- [Listed records]:

(* ===== verification/Cache.v ===== *)
(** * Cache repositories (core/src/repo/cache.rs)

    A cache repository serves an artifact from its own records while they are
    fresh, and otherwise fetches it from an upstream, streaming the body to the
    client and committing it when it is complete.  The upstream, reached
    through the [reqwest] crate, is a parameter: what it answers to a request.
    The theorems say when the upstream is asked and what a failure leads to,
    and that a download is recorded only if it is complete and has the hash
    that the upstream announced. *)

From S2P Require Import Prelude Bytes Errors Keys Records Kv Prog Wp Scan Pagination Update.
From S2P Require Import Artifact Blob Repo Directory Ingest.

(** ** Responses *)

(** What the code reads of a response: [rs_header name] is the value of the
    header when it is present and visible ASCII ([to_str]); the body is the
    chunks of [bytes_stream]. *)
Record Response : Type := mkResponse {
  rs_status : Z;
  rs_status_text : string;
  rs_header : string → option string;
  rs_content_length : option Z;
  rs_body : list (string + bytes);
}.

(** The answers to HEAD and GET requests for a URL with credentials; a request
    that fails has the text of its error. *)
Class Upstream := {
  http_head : string → option UpstreamAuth → string + Response;
  http_get : string → option UpstreamAuth → string + Response;
}.

Definition is_success (r : Response) : bool := bool_decide (200 ≤ rs_status r < 300)%Z.
Definition is_not_found (r : Response) : bool := bool_decide (rs_status r = 404)%Z.

(** core/src/repo/cache.rs:48-59 *)
Definition extract_upstream_blake3 (headers : string → option string) : option string :=
  match headers "x-checksum-blake3" with
  | Some v =>
      let val := trim v in
      if decide (String.length val = 64) then
        if all_bytes is_lower_hex val then Some val else None
      else None
  | None => None
  end.

(** The first of the headers that is present and not empty. *)
Fixpoint first_header (headers : string → option string) (names : list string) : option string :=
  match names with
  | [] => None
  | name :: names =>
      match headers name with
      | Some val => if decide (val = "") then first_header headers names else Some val
      | None => first_header headers names
      end
  end.

(** core/src/repo/cache.rs:70-119 *)
Definition extract_or_synthesize_etag `{Blake3} (headers : string → option string) (path : string) (size : Z) : string :=
  let etag := match headers "etag" with
              | Some e => let e := trim_matches (ascii_of_N 34) e in if decide (e = "") then None else Some e
              | None => None
              end in
  match etag with
  | Some etag => etag
  | None =>
      match first_header headers ["content-digest"; "digest"; "x-checksum-sha256"; "x-checksum-sha1";
              "x-checksum-md5"; "content-md5"] with
      | Some val => val
      | None =>
          let last_mod := default "" (headers "last-modified") in
          blake3_hex (last_mod +:+ ":" +:+ show_uint (Z.to_N size) +:+ ":" +:+ path)
      end
  end.

(** ** Cache repositories *)

(** core/src/repo/cache.rs:29-41 *)
Record CacheRepo : Type := mkCacheRepo {
  cr_name : string;
  cr_upstream_url : string;
  cr_cache_ttl_secs : Z;
  cr_blobs : string;
  cr_store : string;
  cr_upstream_auth : option UpstreamAuth;
  cr_format : string;
}.

(** Whether a record may be served without asking the upstream. *)
(** core/src/repo/cache.rs:237-238 *)
Definition still_fresh (self : CacheRepo) (now : DateTime) (record : ArtifactRecord) : bool :=
  let age := num_seconds_between now (ar_updated_at record) in
  bool_decide (cr_cache_ttl_secs self = 0%Z ∨ (age < i64_wrap (cr_cache_ttl_secs self))%Z).

(** core/src/repo/cache.rs:140-140 *)
Definition upstream_url_of (self : CacheRepo) (path : string) : string :=
  trim_end SLASH (cr_upstream_url self) +:+ "/" +:+ path.

Definition content_type_of (resp : Response) : string :=
  default "application/octet-stream" (rs_header resp "content-type").

Definition upstream_status_error (resp : Response) (url : string) : DepotError :=
  Errors.upstream ("upstream returned " +:+ rs_status_text resp +:+ ": " +:+ url).

Section cache.
Context `{Blake3} `{Serde ArtifactRecord} `{Serde TreeEntry} `{Serde BlobRecord} `{Serde RepoConfig}
  `{Unicode} `{Base64} `{Upstream}.

(** core/src/repo/cache.rs:123-225 *)
Definition cache_head (self : CacheRepo) (path : string) : prog (result (option ArtifactRecord)) :=
  let* now := call ENow in
  let*? cached := get_artifact (cr_name self) path in
  let from_upstream (stale_record : option ArtifactRecord) : prog (result (option ArtifactRecord)) :=
    let url := upstream_url_of self path in
    match http_head url (cr_upstream_auth self) with
    | inl e =>
        match stale_record with
        | Some record => Ret (Ok (Some record))
        | None => Ret (Err (Errors.upstream e))
        end
    | inr resp =>
        if negb (is_success resp) then
          if is_not_found resp then Ret (Ok None)
          else match stale_record with
               | Some record => Ret (Ok (Some record))
               | None => Ret (Err (upstream_status_error resp url))
               end
        else
          let size := default 0%Z (rs_header resp "content-length" ≫= parse_u64) in
          let etag := extract_or_synthesize_etag (rs_header resp) path size in
          let upstream_blake3 := extract_upstream_blake3 (rs_header resp) in
          Ret (Ok (Some (raw_record None upstream_blake3 (Some etag) size (content_type_of resp) now)))
    end in
  match cached with
  | Some record => if still_fresh self now record then Ret (Ok (Some record)) else from_upstream (Some record)
  | None => from_upstream None
  end.

(** What becomes of a caller that wants to download: it gets the guard of the
    download ([Leader]), or another caller has it, and then the wait for that
    one ends ([Notified]) or never does ([Forgotten]), when the notification was
    sent before the caller listened ([Inflight]). *)
(** core/src/repo/cache.rs:257-264 *)
Inductive download_claim : Type :=
| Leader
| Notified
| Forgotten.

(** [full] is the queue of access events, [claim] what the map of downloads
    answers.  A caller that is notified reads the record again, which in a pool
    of programs ([Prog.step]) it does in the world of that moment. *)
(** core/src/repo/cache.rs:228-492 *)
Definition cache_get (full : bool) (claim : download_claim) (self : CacheRepo) (path : string) :
    prog (result (option ArtifactContent)) :=
  let* now := call ENow in
  let*? cached := get_artifact (cr_name self) path in
  let serve (record : ArtifactRecord) : prog (result (option ArtifactContent)) :=
    let*? content := open_artifact_blob (cr_blobs self) record in
    Ret (Ok (Some content)) in
  let fetch (stale_record : option ArtifactRecord) : prog (result (option ArtifactContent)) :=
    match claim with
    | Forgotten => Spin
    | Notified =>
      let*? record := get_artifact (cr_name self) path in
      match record with
      | Some record => serve record
      | None => Ret (Ok None)
      end
    | Leader =>
      let url := upstream_url_of self path in
      match http_get url (cr_upstream_auth self) with
      | inl e =>
          match stale_record with
          | Some record => serve record
          | None => Ret (Err (Errors.upstream e))
          end
      | inr resp =>
          if negb (is_success resp) then
            if is_not_found resp then Ret (Ok None)
            else match stale_record with
                 | Some record => serve record
                 | None => Ret (Err (upstream_status_error resp url))
                 end
          else
            let content_type := content_type_of resp in
            let upstream_size := default 0%Z (rs_content_length resp) in
            let upstream_etag := extract_or_synthesize_etag (rs_header resp) path upstream_size in
            let upstream_blake3 := extract_upstream_blake3 (rs_header resp) in
            let* blob_id := call EUuid in
            let record := raw_record (Some blob_id) upstream_blake3 (Some upstream_etag) upstream_size content_type now in
            let task := mkStreamTask (cr_name self) (cr_store self) (cr_blobs self) path content_type blob_id
                          upstream_etag upstream_blake3 now (rs_body resp) in
            Ret (Ok (Some (mkArtifactContent (Stream task) record)))
      end
    end in
  match cached with
  | Some record =>
      if still_fresh self now record then
        let* _ := touch full (cr_name self) path now in
        serve record
      else fetch (Some record)
  | None => fetch None
  end.

(** ** The background task *)

(** What the client has been sent, and whether it has gone. *)
Record client_view : Type := mkClientView {
  cv_chunks : list bytes;
  cv_gone : bool;
}.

- [How to complete this task]: Look above for the line holding "option string) (path" and the line holding "Definition still_fresh (self". Retype both, and every line between them, word for word and nothing else.

- [Solution to the problem]:
Definition extract_or_synthesize_etag `{Blake3} (headers : string → option string) (path : string) (size : Z) : string :=
  let etag := match headers "etag" with
              | Some e => let e := trim_matches (ascii_of_N 34) e in if decide (e = "") then None else Some e
              | None => None
              end in
  match etag with
  | Some etag => etag
  | None =>
      match first_header headers ["content-digest"; "digest"; "x-checksum-sha256"; "x-checksum-sha1";
              "x-checksum-md5"; "content-md5"] with
      | Some val => val
      | None =>
          let last_mod := default "" (headers "last-modified") in
          blake3_hex (last_mod +:+ ":" +:+ show_uint (Z.to_N size) +:+ ":" +:+ path)
      end
  end.

(** ** Cache repositories *)

(** core/src/repo/cache.rs:29-41 *)
Record CacheRepo : Type := mkCacheRepo {
  cr_name : string;
  cr_upstream_url : string;
  cr_cache_ttl_secs : Z;
  cr_blobs : string;
  cr_store : string;
  cr_upstream_auth : option UpstreamAuth;
  cr_format : string;
}.

(** Whether a record may be served without asking the upstream. *)
(** core/src/repo/cache.rs:237-238 *)
Definition still_fresh (self : CacheRepo) (now : DateTime) (record : ArtifactRecord) : bool :=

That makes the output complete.